Nate glowers back at her for a long moment before he smiles a not very nice smile and says, “Well…”

~

The glittering cloud falls to the ground around Parker like a deadly glittering rain shower as the lift shudders to a stop. Parker launches herself upward and exits the car via the roof, to continue her escape in a less conventional manner. She hadn’t wanted to have to risk using the EMP gun when she was carrying her own collection of stolen nanobots, especially not when travelling in an elevator but when the cloud had emerged from the vent she knew they had nothing good in mind. She hadn’t waited to see if their preferred attack method was electrocution or suffocation. She’d been made and it was beyond time to get the hell out of Dodge. 

~

Slowly, carefully, Hardison prizes apart the nanobot with tweezers. Parker had managed to steal him a whole handful of the tiny monstrosities, but every last one is a precious resource to him. He needs to keep enough intact and operational to be able to test how the virus works and travels through a ‘cloud’ of them. 
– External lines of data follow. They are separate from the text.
Lemma process_direction_ok c transport payload timestampNS :
  state_ok c -> tk_ObserverPID transport = fr_ObserverPID f ->
  result_ok (process_direction c f transport payload timestampNS).
Proof using Hf.
  intros Hc Ht. unfold process_direction. set (key := mkDirectionKey _ _ _).
  set (state := match cr_http2Directions c !! key with Some _ => _ | None => _ end).
  assert (Hs : direction_ok (fr_ObserverPID f) (set_lastSeen timestampNS state)).
  { assert (Hs : direction_ok (fr_ObserverPID f) state); [|exact Hs]. unfold state.
    destruct (cr_http2Directions c !! key) as [s|] eqn:Es; [|by split].
    apply (so_directions _ Hc) in Es. by rewrite <- Ht. }
  assert (Hstore : forall s, direction_ok (fr_ObserverPID f) s ->
    state_ok (set_transports (cr_http2Connections c) (<[key := s]> (cr_http2Directions c)) c)).
  { intros s Hs'. destruct Hc as [C1 C2 C3]. split; cbn; [exact C1|exact C2|]. apply map_Forall_insert_2; [|exact C3].
    cbn. by rewrite Ht. }
  assert (Hdrop : result_ok (set_transports (cr_http2Connections c) (<[key := poison (set_lastSeen timestampNS state)]>
      (cr_http2Directions c)) c, [OutDrop (newDrop f ProtocolHTTP2 DropHTTP2StreamDesync)])).
  { apply result_one; [by apply Hstore|]. apply newDrop_ok; [done|by right|set_solver]. }
  destruct (ds_poisoned _); [apply result_none; by apply Hstore|].
  destruct (_ && _); [exact Hdrop|].
  pose proof (feed_ok f Hf _ payload timestampNS Hs) as F.
  destruct (feed _ _ _ _) as [[s1 blocks] [e|]]; destruct F as [F1 F2].
  - apply result_one; [by apply Hstore|]. apply newDrop_ok; [done|by right|set_solver].
  - apply http2_blocks_ok; [|exact F2]. apply result_none. by apply Hstore.
Qed.

Lemma activate_ok c transport t :
  state_ok c -> state_ok (set_transports (<[transport := t]> (cr_http2Connections c)) (cr_http2Directions c) c).
Proof. by intros [H1 H2 H3]. Qed.

Lemma transport_pid : tk_ObserverPID (makeTransportKey f) = fr_ObserverPID f.
Proof. unfold makeTransportKey. by destruct (endpointLess _ _). Qed.

Lemma processHTTP2_ok c r : state_ok c -> processHTTP2 c f = Some r -> result_ok r.
Proof using Hf.
  intros Hc. unfold processHTTP2. pose proof transport_pid. destruct (cr_http2Connections c !! _).
  - intros [= <-]. apply process_direction_ok; [by apply activate_ok|done].
  - destruct (negb _); [done|]. destruct (_ <=? _); intros [= <-].
    + apply result_one; [done|]. apply newDrop_ok; [done|by right|set_solver].
    + apply process_direction_ok; [by apply activate_ok|done].
Qed.

Lemma processHTTP1_ok c : state_ok c -> result_ok (processHTTP1 c f).
Proof using Hf.
  intros Hc. pose proof (so_http1 _ Hc) as H1. destruct (keys_ok f Hf) as [Kq Kr]. unfold processHTTP1.
  assert (Hdel : forall k a, state_ok (set_http1 (delete k (cr_http1 c)) a c)).
  { intros k a. apply set_http1_ok; [done|]. by apply delete_ok. }
  destruct (parseHTTP1Request _ _) as [[method path]|] eqn:Eq.
  - unfold processRequest. apply parseHTTP1Request_method in Eq.
    destruct (cr_http1Ambiguous c !! _); [by apply result_none|].
    assert (Ho : forall a, result_ok (set_http1 (delete (requestKey f) (cr_http1 c)) a c,
      [OutDrop (newDrop f ProtocolHTTP1 DropOverlappingRequest)])).
    { intros a. apply result_one; [apply Hdel|]. apply newDrop_ok; [done|by left|set_solver]. }
    destruct (containsPipelinedHTTP1Request _ _); [apply Ho|].
    destruct (cr_http1 c !! _); [apply Ho|]. destruct (_ <=? _).
    + apply result_one; [done|]. apply newDrop_ok; [done|by left|set_solver].
    + apply result_none, set_http1_ok; [done|]. apply map_Forall_insert_2; [|done].
      split; [done|]. split; [by apply identityFrom_ok|done].
  - destruct (parseHTTP1Response _) as [status|] eqn:Es; [|by apply result_none].
    apply parseHTTP1Response_status in Es. unfold processResponse.
    destruct (cr_http1Ambiguous c !! _); [by apply result_none|].
    destruct (Z.ltb_spec status 200), (Z.eqb_spec status 101); cbn [negb andb]; try by apply result_none.
    all: destruct (cr_http1 c !! _) as [p|] eqn:Ep; [|by apply result_none].
    all: try (apply result_one; [apply Hdel|]; apply newDrop_ok; [done|by left|set_solver]).
    apply H1 in Ep as (_ & Ep & Em). destruct (_ <=? _); [by apply result_none|].
    apply result_one; [apply Hdel|]. apply newTransaction_ok; [done|exact Ep|lia|]. left. by split_and!.
Qed.

Lemma Process_ok c : state_ok c -> result_ok (Correlator_Process c f).
Proof using Hf.
  intros Hc. unfold Correlator_Process. pose proof (expire_ok c Hc) as [E1 E2].
  destruct (expire c f) as [c1 expired]. cbn [fst snd] in *.
  assert (Hr : result_ok (match processHTTP2 c1 f with Some handled => handled | None => processHTTP1 c1 f end)).
  { destruct (processHTTP2 c1 f) eqn:E; [by eapply processHTTP2_ok|by apply processHTTP1_ok]. }
  destruct (match processHTTP2 c1 f with Some handled => handled | None => _ end) as [c2 outputs].
  destruct Hr as [Hr1 Hr2]. split; [exact Hr1|by apply Forall_app].
Qed.
End correlator.

Lemma new_ok {D} config : state_ok (D:=D) (@NewCorrelator D config).
Proof. split; apply map_Forall_empty. Qed.

Section run.
Context {D : Type} {H : Hpack D}.
Context {R1 : MapRange connectionKey pendingRequest} {R2 : MapRange http2StreamKey pendingRequest}.

Lemma run_ok (c : Correlator D) fragments :
  state_ok c -> Forall fragment_ok fragments -> Forall (Forall output_ok) (run c fragments).2.
Proof.
  intros Hc Hf. revert c Hc. induction Hf as [|f fragments Hf Hfs IH]; intros c Hc; cbn [run]; [constructor|].
  destruct (Process_ok f Hf c Hc) as [P1 P2]. destruct (Correlator_Process c f) as [c1 out].
  specialize (IH c1 P1). destruct (run c1 fragments). by constructor.
Qed.
End run.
He can’t afford to waste a single one of them, he’s not risking Parker – or any of the rest of the team, for that matter – going up against them until he has a better understanding of what they are and aren’t capable of and more importantly, a more reliable way to stop them. 

~

“You think it’ll be enough?” Hardison mutters to Eliot, as he and Parker load up to make a second raid on the labs. 

“We’ll make sure it is,” Eliot replies grimly, pauses for a moment and then calls down to Parker in the pub cellar, “you remember what I said about the flamethrower?”

“Not to bring it?” She replies.

“Yeah, scrap that, bring it, and the gas masks.”

Parker pops her head up through the trap door and hefts are gallon bottle of vinegar out with her.

“I’ve got some peroxide upstairs,” she offers. 

“I’ll grab that and the bleach,” Eliot agrees, before catching Sophie staring at him worriedly, “for insurance” he assures her.

“Isn’t that a bit overkill?” Sophie asks.

“No, I think it’s just about exactly the right amount of kill,” Nate quips, nodding grimly to data projection models spinning ominously across the screens. 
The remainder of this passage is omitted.